Your assignment »
Give a verbatim repeat of the lines that run from the line containing "apply sorted_le_ksorted." to the end of the data below.

Data shown »
★ ★ ★

(* ===== verification/OrdMap.v ===== *)
(** Key-ordered association lists, and the interface of the ordered map the
    memtable is built on.

    [crossbeam_skiplist::SkipMap] is a third-party container: the model is
    parametric in it.  [SkipMap] lists the operations [engine/src/memtable.rs]
    calls, [SkipMapLaws] their documented behaviour (an ordered map), and
    [gmap_skipmap] is an instance satisfying them. *)

From stdpp Require Import base list numbers gmap sorting.
From S2P Require Import Prelude.

(** * Key-ordered association lists *)

Section assoc.
Context {V : Type}.
Implicit Types (l : list (bytes * V)) (k from : bytes).

(** Strictly increasing keys. *)
Definition ksorted l : Prop := StronglySorted (λ a b, bytes_lt a.1 b.1) l.

Fixpoint alookup k l : option V :=
  match l with
  | [] => None
  | (k', v) :: t => if decide (k = k') then Some v else alookup k t
  end.

(** First entry with key [>= from]. *)
Fixpoint lower_bound from l : option (bytes * V) :=
  match l with
  | [] => None
  | (k, v) :: t => if bytes_leb from k then Some (k, v) else lower_bound from t
  end.

Lemma alookup_elem k v l : alookup k l = Some v → (k, v) ∈ l.
Proof.
  induction l as [|[k' v'] l IH]; cbn; [done|]. case_decide.
  - intros [= ->]. subst. left.
  - right. auto.
Qed.

Lemma ksorted_cons k v l :
  ksorted ((k, v) :: l) ↔ ksorted l ∧ ∀ k' v', (k', v') ∈ l → bytes_lt k k'.
Proof.
  unfold ksorted. split.
  - intros H. apply StronglySorted_inv in H as [H1 H2]. split; [done|].
    intros k' v' Hin. rewrite Forall_forall in H2. by apply (H2 (k', v')).
  - intros [H1 H2]. constructor; [done|]. apply Forall_forall. intros [k' v'] Hin.
    eapply H2. eauto.
Qed.

Lemma ksorted_app l1 l2 :
  ksorted (l1 ++ l2) ↔
  ksorted l1 ∧ ksorted l2 ∧
  ∀ k1 v1 k2 v2, (k1, v1) ∈ l1 → (k2, v2) ∈ l2 → bytes_lt k1 k2.
Proof.
  induction l1 as [|[k v] l1 IH]; cbn.
  - split; [|naive_solver]. intros. split_and!; [constructor|done|].
    intros ???? Hin. by apply elem_of_nil in Hin.
  - rewrite !ksorted_cons, IH. split.
    + intros [(H1 & H2 & H3) H4]. split_and!; try done.
      * intros k' v' Hin. eapply H4. rewrite elem_of_app. eauto.
      * intros k1 v1 k2 v2 Hin1 Hin2; apply elem_of_cons in Hin1 as [Heq|Hin]; [|eauto].
        injection Heq as -> ->. eapply H4. rewrite elem_of_app. eauto.
    + intros ([H1 H2] & H3 & H4). split_and!; try done.
      * intros. eapply H4; [right|]; eauto.
      * intros k' v' [Hin|Hin]%elem_of_app; [eauto|]. eapply H4; [left|]; eauto.
Qed.

Lemma alookup_sorted k v l : ksorted l → (k, v) ∈ l → alookup k l = Some v.
Proof.
  induction l as [|[k' v'] l IH]; cbn; intros Hs Hin; [by apply elem_of_nil in Hin|].
  apply ksorted_cons in Hs as [Hs Hlt]. apply elem_of_cons in Hin as [[= <- <-]|Hin].
  - by rewrite decide_True.
  - rewrite decide_False; [auto|]. intros ->. by apply Hlt, bytes_lt_irrefl in Hin.
Qed.

Lemma alookup_app k l1 l2 :
  alookup k (l1 ++ l2) = match alookup k l1 with Some v => Some v | None => alookup k l2 end.
Proof. induction l1 as [|[k' v'] l1 IH]; cbn; [done|]. by case_decide. Qed.

Lemma alookup_None k l : alookup k l = None ↔ ∀ v, (k, v) ∉ l.
Proof.
  induction l as [|[k' v'] l IH]; cbn.
  - split; [|done]. intros _ v Hin. by apply elem_of_nil in Hin.
  - case_decide as E.
    + subst. split; [done|]. intros H. destruct (H v'). left.
    + rewrite IH. split; intros H v Hin.
      * apply elem_of_cons in Hin as [[= -> ->]|Hin]; [done|]. by eapply H.
      * apply (H v). by right.
Qed.

Lemma lower_bound_Some from l k v :
  lower_bound from l = Some (k, v) → (k, v) ∈ l ∧ bytes_le from k.
Proof.
  induction l as [|[k' v'] l IH]; cbn; [done|].
  destruct (bytes_leb from k') eqn:E.
  - intros [= -> ->]. split; [left|]. by apply bytes_leb_le.
  - intros H. destruct (IH H). split; [by right|done].
Qed.

Lemma lower_bound_least from l k v k' v' :
  ksorted l → lower_bound from l = Some (k, v) →
  (k', v') ∈ l → bytes_le from k' → bytes_le k k'.
Proof.
  induction l as [|[k0 v0] l IH]; cbn; [done|]. intros Hs Hl Hin Hle.
  apply ksorted_cons in Hs as [Hs Hlt].
  destruct (bytes_leb from k0) eqn:E.
  - injection Hl as -> ->. apply elem_of_cons in Hin as [[= -> ->]|Hin].
    + apply bytes_le_refl.
    + apply bytes_lt_le. eauto.
  - apply elem_of_cons in Hin as [[= -> ->]|Hin]; [|eauto].
    apply bytes_leb_le in Hle. congruence.
Qed.

Lemma lower_bound_None from l k v :
  lower_bound from l = None → (k, v) ∈ l → bytes_lt k from.
Proof.
  induction l as [|[k0 v0] l IH]; cbn; intros Hl Hin; [by apply elem_of_nil in Hin|].
  destruct (bytes_leb from k0) eqn:E; [done|].
  apply elem_of_cons in Hin as [[= -> ->]|Hin]; [|eauto].
  by apply bytes_leb_gt.
Qed.

Lemma lower_bound_app from l1 l2 :
  lower_bound from (l1 ++ l2) =
  match lower_bound from l1 with Some e => Some e | None => lower_bound from l2 end.
Proof.
  induction l1 as [|[k v] l1 IH]; cbn; [done|]. by destruct (bytes_leb from k).
Qed.

Lemma lower_bound_skip from l :
  (∀ k v, (k, v) ∈ l → bytes_lt k from) → lower_bound from l = None.
Proof.
  induction l as [|[k v] l IH]; cbn; intros H; [done|].
  rewrite IH by (intros; eapply H; by right).
  assert (bytes_leb from k = false) as -> by (apply bytes_leb_gt; eapply H; left).
  done.
Qed.

(** A sorted list is determined by its lookups. *)
Lemma ksorted_ext l1 l2 :
  ksorted l1 → ksorted l2 → (∀ k, alookup k l1 = alookup k l2) → l1 = l2.
Proof.
  revert l2. induction l1 as [|[k1 v1] l1 IH]; intros [|[k2 v2] l2] S1 S2 H.
  - done.
  - specialize (H k2). cbn in H. by rewrite decide_True in H.
  - specialize (H k1). cbn in H. by rewrite decide_True in H.
  - apply ksorted_cons in S1 as [S1 L1], S2 as [S2 L2].
    assert (k1 = k2) as ->.
    { assert (Hm : ∀ ka va la kb vb lb,
        (∀ k' v', (k', v') ∈ la → bytes_lt ka k') →
        (∀ k, alookup k ((ka, va) :: la) = alookup k ((kb, vb) :: lb)) →
        bytes_le ka kb).
      { intros ka va la kb vb lb Hlt Ha. specialize (Ha kb). cbn in Ha.
        rewrite (decide_True (P:=kb=kb)) in Ha by done. apply bytes_le_lt_eq.
        case_decide; [by right|]. left. apply alookup_elem in Ha. eauto. }
      apply bytes_le_antisym; [apply (Hm k1 v1 l1 k2 v2 l2)|apply (Hm k2 v2 l2 k1 v1 l1)];
        try done. }
    pose proof (H k2) as Hv. cbn in Hv. rewrite !decide_True in Hv by done.
    injection Hv as ->. f_equal. apply IH; [done|done|]. intros k.
    destruct (decide (k = k2)) as [->|Hne].
    + trans (@None V); [|symmetry]; apply alookup_None; intros v Hin;
        [apply L1 in Hin|apply L2 in Hin]; by apply bytes_lt_irrefl in Hin.
    + specialize (H k). cbn in H. by rewrite !decide_False in H.
Qed.

(** Sorted lists with the same entries are equal. *)
Lemma ksorted_elem_ext l1 l2 :
  ksorted l1 → ksorted l2 → (∀ x, x ∈ l1 ↔ x ∈ l2) → l1 = l2.
Proof.
  intros Hs1 Hs2 Heq. apply ksorted_ext; [done|done|]. intros k.
  destruct (alookup k l1) as [v|] eqn:E1.
  - symmetry. apply alookup_sorted; [done|]. apply Heq. by apply alookup_elem.
  - destruct (alookup k l2) as [v|] eqn:E2; [|done].
    apply alookup_elem, Heq in E2. by rewrite (alookup_sorted _ _ _ Hs1 E2) in E1.
Qed.
End assoc.

(** * The ordered map used by the memtable *)

Class SkipMap (V M : Type) := {
  sm_new : M;
  sm_insert : bytes → V → M → M;
  sm_get : bytes → M → option V;
  (** [lower_bound(Bound::Included(from))]. *)
  sm_lower_bound : bytes → M → option (bytes * V);
  (** [iter()], in key order. *)
  sm_iter : M → list (bytes * V);
}.

Class SkipMapLaws (V M : Type) `{SkipMap V M} : Prop := {
  sm_iter_sorted m : ksorted (sm_iter m);
  sm_iter_new : sm_iter sm_new = [];
  sm_get_iter k m : sm_get k m = alookup k (sm_iter m);
  sm_get_insert k v m k' :
    sm_get k' (sm_insert k v m) = if decide (k' = k) then Some v else sm_get k' m;
  sm_lower_bound_iter from m : sm_lower_bound from m = lower_bound from (sm_iter m);
}.

(** ** An instance: a finite map iterated in key order *)

Section instance.
Context {V : Type}.

Definition key_le (a b : bytes * V) : Prop := bytes_le a.1 b.1.
#[local] Instance key_le_dec a b : Decision (key_le a b).
Proof. unfold key_le. apply _. Defined.
#[local] Instance key_le_trans : Transitive key_le.
Proof. intros a b c. unfold key_le. apply bytes_le_trans. Qed.
#[local] Instance key_le_total : Total key_le.
Proof.
  intros a b. unfold key_le. destruct (decide (bytes_le a.1 b.1)); [by left|right].
  by apply bytes_lt_le, bytes_nle_lt.
Qed.

Definition gmap_iter (m : gmap bytes V) : list (bytes * V) :=
  merge_sort key_le (map_to_list m).

#[export] Instance gmap_skipmap : SkipMap V (gmap bytes V) := {|
  sm_new := ∅;
  sm_insert k v m := <[k := v]> m;
  sm_get k m := m !! k;
  sm_lower_bound from m := lower_bound from (gmap_iter m);
  sm_iter := gmap_iter;
|}.

Lemma elem_of_gmap_iter (m : gmap bytes V) k v : (k, v) ∈ gmap_iter m ↔ m !! k = Some v.
Proof. unfold gmap_iter. by rewrite merge_sort_Permutation, elem_of_map_to_list. Qed.

Lemma sorted_le_ksorted (l : list (bytes * V)) :
  StronglySorted key_le l → NoDup l.*1 → ksorted l.
Proof.
  induction l as [|[k v] l IH]; intros Hs Hd; [constructor|].
  apply StronglySorted_inv in Hs as [Hs Hle]. cbn in Hd. apply NoDup_cons in Hd as [Hk Hd].
  apply ksorted_cons. split; [auto|]. intros k' v' Hin. rewrite Forall_forall in Hle.
  specialize (Hle _ Hin). unfold key_le in Hle. cbn in Hle.
  apply bytes_le_lt_eq in Hle as [?| ->]; [done|]. destruct Hk.
  apply list_elem_of_fmap. by exists (k', v').
Qed.

Lemma gmap_iter_sorted m : ksorted (gmap_iter m).
Proof.
  apply sorted_le_ksorted.
  - apply StronglySorted_merge_sort; apply _.
  - unfold gmap_iter. rewrite merge_sort_Permutation. apply NoDup_fst_map_to_list.
Qed.

#[export] Instance gmap_skipmap_laws : SkipMapLaws V (gmap bytes V).
Proof.
  split.
  - apply gmap_iter_sorted.
  - cbn. unfold gmap_iter. by rewrite map_to_list_empty.
  - intros k m. cbn. destruct (m !! k) as [v|] eqn:E; symmetry.
    + apply alookup_sorted; [apply gmap_iter_sorted|]. by apply elem_of_gmap_iter.
    + apply alookup_None. intros v Hin. apply elem_of_gmap_iter in Hin. congruence.
  - intros k v m k'. cbn. rewrite lookup_insert. repeat case_decide; congruence.
  - done.
Qed.
End instance.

★ ★ ★

Task solution »
  apply sorted_le_ksorted.
  - apply StronglySorted_merge_sort; apply _.
  - unfold gmap_iter. rewrite merge_sort_Permutation. apply NoDup_fst_map_to_list.
Qed.

#[export] Instance gmap_skipmap_laws : SkipMapLaws V (gmap bytes V).
Proof.
  split.
  - apply gmap_iter_sorted.
  - cbn. unfold gmap_iter. by rewrite map_to_list_empty.
  - intros k m. cbn. destruct (m !! k) as [v|] eqn:E; symmetry.
    + apply alookup_sorted; [apply gmap_iter_sorted|]. by apply elem_of_gmap_iter.
    + apply alookup_None. intros v Hin. apply elem_of_gmap_iter in Hin. congruence.
  - intros k v m k'. cbn. rewrite lookup_insert. repeat case_decide; congruence.
  - done.
Qed.
End instance.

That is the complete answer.